Gutenberg Bible Leaf, Turing Material, Chatterton Letters: Auction Preview
Here are the sales I'll be watching this week.
At Bonhams London on Tuesday, November 14, 118 lots of Fine Books and Manuscripts, including a collection of material related to Alan Turing and Donald Bayley's work on the Delilah speech encryption system, which is estimated at £300,000–500,000. There is an extensive and really interesting essay about the background and importance of this material which I recommend highly. Also in the sale are ten books on mathematics and computing from Turing's library (£80,000–120,000).

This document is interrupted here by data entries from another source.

(* ===== verification/CallTracer.v ===== *)
(** The call tracer (tracers/native/call.go): it rebuilds the tree of calls of a
    transaction from the logger events, with a stack of open frames. *)
From S2P Require Import Prelude Opcodes Errors Externals Stack Memory Analysis Contract Tracer.
From S2P Require Import Machine EvmLogger.

Local Set Warnings "-register-all".

Section CallTracer.
Context {L : Libs} {T : trace.Lib}.

(** [type callLog struct] *)
Record callLog := mkCallLog { cl_Address : Address; cl_Topics : list Hash; cl_Data : bytes }.

(** [type aspectCallFrame struct]: the frame of a join point. Its calls are
    call frames, the parameter of the record. *)
Record aspectCallFrame (C : Type) := mkAspectFrame {
  acf_Type : trace.JoinPointRunType;
  acf_Aspect : Address;
  acf_From : Address;
  acf_Gas : Z;
  acf_GasUsed : Z;
  acf_To : Address;
  acf_Input : bytes;
  acf_Output : bytes;
  acf_Error : string;
  acf_RevertReason : string;
  acf_ExecContext : option trace.RawMessage;
  acf_Calls : list C;
  acf_Value : option Z;
}.
Arguments mkAspectFrame {C}.
Arguments acf_Type {C}. Arguments acf_Aspect {C}. Arguments acf_From {C}. Arguments acf_Gas {C}.
    Arguments acf_GasUsed {C}. Arguments acf_To {C}. Arguments acf_Input {C}. Arguments
    acf_Output {C}. Arguments acf_Error {C}. Arguments acf_RevertReason {C}. Arguments
    acf_ExecContext {C}. Arguments acf_Calls {C}. Arguments acf_Value {C}.

(** [type callFrame struct] *)
Inductive callFrame := mkCallFrame {
  cf_Type : OpCode;
  cf_From : Address;
  cf_Gas : Z;
  cf_GasUsed : Z;
  cf_To : option Address;
  cf_Input : bytes;
  cf_Output : bytes;
  cf_Error : string;
  cf_RevertReason : string;
  cf_Calls : list callFrame;
  cf_Logs : list callLog;
  cf_JoinPoints : list (aspectCallFrame callFrame);
  cf_Value : option Z;
  cf_joinPoint : trace.JoinPointRunType;
}.

Definition cf_set_Type (x : OpCode) (f : callFrame) : callFrame :=
mkCallFrame x (cf_From f) (cf_Gas f) (cf_GasUsed f) (cf_To f) (cf_Input f) (cf_Output f)
    (cf_Error f) (cf_RevertReason f) (cf_Calls f) (cf_Logs f) (cf_JoinPoints f) (cf_Value f)
    (cf_joinPoint f).
Definition cf_set_From (x : Address) (f : callFrame) : callFrame :=
mkCallFrame (cf_Type f) x (cf_Gas f) (cf_GasUsed f) (cf_To f) (cf_Input f) (cf_Output f)
    (cf_Error f) (cf_RevertReason f) (cf_Calls f) (cf_Logs f) (cf_JoinPoints f) (cf_Value f)
    (cf_joinPoint f).
Definition cf_set_Gas (x : Z) (f : callFrame) : callFrame :=
mkCallFrame (cf_Type f) (cf_From f) x (cf_GasUsed f) (cf_To f) (cf_Input f) (cf_Output f)
    (cf_Error f) (cf_RevertReason f) (cf_Calls f) (cf_Logs f) (cf_JoinPoints f) (cf_Value f)
    (cf_joinPoint f).
Definition cf_set_GasUsed (x : Z) (f : callFrame) : callFrame :=
mkCallFrame (cf_Type f) (cf_From f) (cf_Gas f) x (cf_To f) (cf_Input f) (cf_Output f) (cf_Error
    f) (cf_RevertReason f) (cf_Calls f) (cf_Logs f) (cf_JoinPoints f) (cf_Value f) (cf_joinPoint
    f).
Definition cf_set_To (x : option Address) (f : callFrame) : callFrame :=
mkCallFrame (cf_Type f) (cf_From f) (cf_Gas f) (cf_GasUsed f) x (cf_Input f) (cf_Output f)
    (cf_Error f) (cf_RevertReason f) (cf_Calls f) (cf_Logs f) (cf_JoinPoints f) (cf_Value f)
    (cf_joinPoint f).
Definition cf_set_Input (x : bytes) (f : callFrame) : callFrame :=
mkCallFrame (cf_Type f) (cf_From f) (cf_Gas f) (cf_GasUsed f) (cf_To f) x (cf_Output f)
    (cf_Error f) (cf_RevertReason f) (cf_Calls f) (cf_Logs f) (cf_JoinPoints f) (cf_Value f)
    (cf_joinPoint f).
Definition cf_set_Output (x : bytes) (f : callFrame) : callFrame :=
mkCallFrame (cf_Type f) (cf_From f) (cf_Gas f) (cf_GasUsed f) (cf_To f) (cf_Input f) x (cf_Error
    f) (cf_RevertReason f) (cf_Calls f) (cf_Logs f) (cf_JoinPoints f) (cf_Value f) (cf_joinPoint
    f).
Definition cf_set_Error (x : string) (f : callFrame) : callFrame :=
mkCallFrame (cf_Type f) (cf_From f) (cf_Gas f) (cf_GasUsed f) (cf_To f) (cf_Input f) (cf_Output
    f) x (cf_RevertReason f) (cf_Calls f) (cf_Logs f) (cf_JoinPoints f) (cf_Value f)
    (cf_joinPoint f).
Definition cf_set_RevertReason (x : string) (f : callFrame) : callFrame :=
mkCallFrame (cf_Type f) (cf_From f) (cf_Gas f) (cf_GasUsed f) (cf_To f) (cf_Input f) (cf_Output
    f) (cf_Error f) x (cf_Calls f) (cf_Logs f) (cf_JoinPoints f) (cf_Value f) (cf_joinPoint f).
Definition cf_set_Calls (x : list callFrame) (f : callFrame) : callFrame :=
mkCallFrame (cf_Type f) (cf_From f) (cf_Gas f) (cf_GasUsed f) (cf_To f) (cf_Input f) (cf_Output
    f) (cf_Error f) (cf_RevertReason f) x (cf_Logs f) (cf_JoinPoints f) (cf_Value f)
    (cf_joinPoint f).
Definition cf_set_Logs (x : list callLog) (f : callFrame) : callFrame :=
mkCallFrame (cf_Type f) (cf_From f) (cf_Gas f) (cf_GasUsed f) (cf_To f) (cf_Input f) (cf_Output
    f) (cf_Error f) (cf_RevertReason f) (cf_Calls f) x (cf_JoinPoints f) (cf_Value f)
    (cf_joinPoint f).
Definition cf_set_JoinPoints (x : list (aspectCallFrame callFrame)) (f : callFrame) : callFrame :=
mkCallFrame (cf_Type f) (cf_From f) (cf_Gas f) (cf_GasUsed f) (cf_To f) (cf_Input f) (cf_Output
    f) (cf_Error f) (cf_RevertReason f) (cf_Calls f) (cf_Logs f) x (cf_Value f) (cf_joinPoint
    f).
Definition cf_set_Value (x : option Z) (f : callFrame) : callFrame :=
mkCallFrame (cf_Type f) (cf_From f) (cf_Gas f) (cf_GasUsed f) (cf_To f) (cf_Input f) (cf_Output
    f) (cf_Error f) (cf_RevertReason f) (cf_Calls f) (cf_Logs f) (cf_JoinPoints f) x
    (cf_joinPoint f).
Definition cf_set_joinPoint (x : trace.JoinPointRunType) (f : callFrame) : callFrame :=
mkCallFrame (cf_Type f) (cf_From f) (cf_Gas f) (cf_GasUsed f) (cf_To f) (cf_Input f) (cf_Output
    f) (cf_Error f) (cf_RevertReason f) (cf_Calls f) (cf_Logs f) (cf_JoinPoints f) (cf_Value f)
    x.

Two key lots came from the collection of Horace Walpole letters kept by the writer Mary Berry and bequeathed by her to Lady Maria Theresa Lewis in 1852: four letters from David Hume to Walpole about Hume's argument with Rousseau, and two letters from Thomas Chatterton to Walpole along with Walpole's unsent reply; both lots are estimated at £100,000–150,000. These letters are believed to be the last from the correspondence in private hands.
The sale includes additional lots from the Berry/Lewis collections, as well as two volumes of visitors' books used by the future and former Edward VIII and Wallis Simpson from 1935 to 1970 (£20,000–30,000). Also on the block will be a number of lots from the collection of Frieda Hughes, the daughter of Sylvia Plath and Ted Hughes.
Dominic Winter Auctioneers sells 428 lots of Books, Maps & Prints on Wednesday, November 15. Pietro Carrera's 1617 Italian chess manual rates the top estimate at £5,000–8,000.
At ALDE on Wednesday, 140 lots of Beaux Livres Anciens, including a c.1518 Hardouyn printed book of hours (€10,000–12,000).
Ader sells 282 lots of Enluminures, Livres Anciens et Modernes on Thursday, November 16, including a late fifteenth-century French manuscript book of hours (€80,000–100,000).
At Freeman's on Thursday, 170 lots of Books and Manuscripts. Expected to lead the sale is a copy of Gabriel Wells' A Noble Fragment (1921), including a leaf from the Gutenberg Bible ($50,000–80,000); a first edition of Mark Twain's A Tramp Abroad (1880) from Twain's library and later in the Doheny collection ($15,000–25,000); and a first edition of John Locke's An Essay Concerning Human Understanding ($15,000–25,000).
PBA Galleries sells the Shawn Donnille Collection of Natural History – Rare Books & Manuscripts – Fine Press & Bohemian Club in 349 lots on Thursday. Two large lots of Bohemian Club material share the top estimate of $10,000–15,000: one lot comprises thirty-three file boxes of ephemera, and the other includes 102 file boxes of mailings for Bohemian Club events. At the same estimate range is a copy of George Edwards' Natural History of Birds and Gleanings of Natural History, complete in seven volumes. First editions of Thoreau's Walden and A Week on the Concord and Merrimack Rivers are each estimated at $6,000–9,000.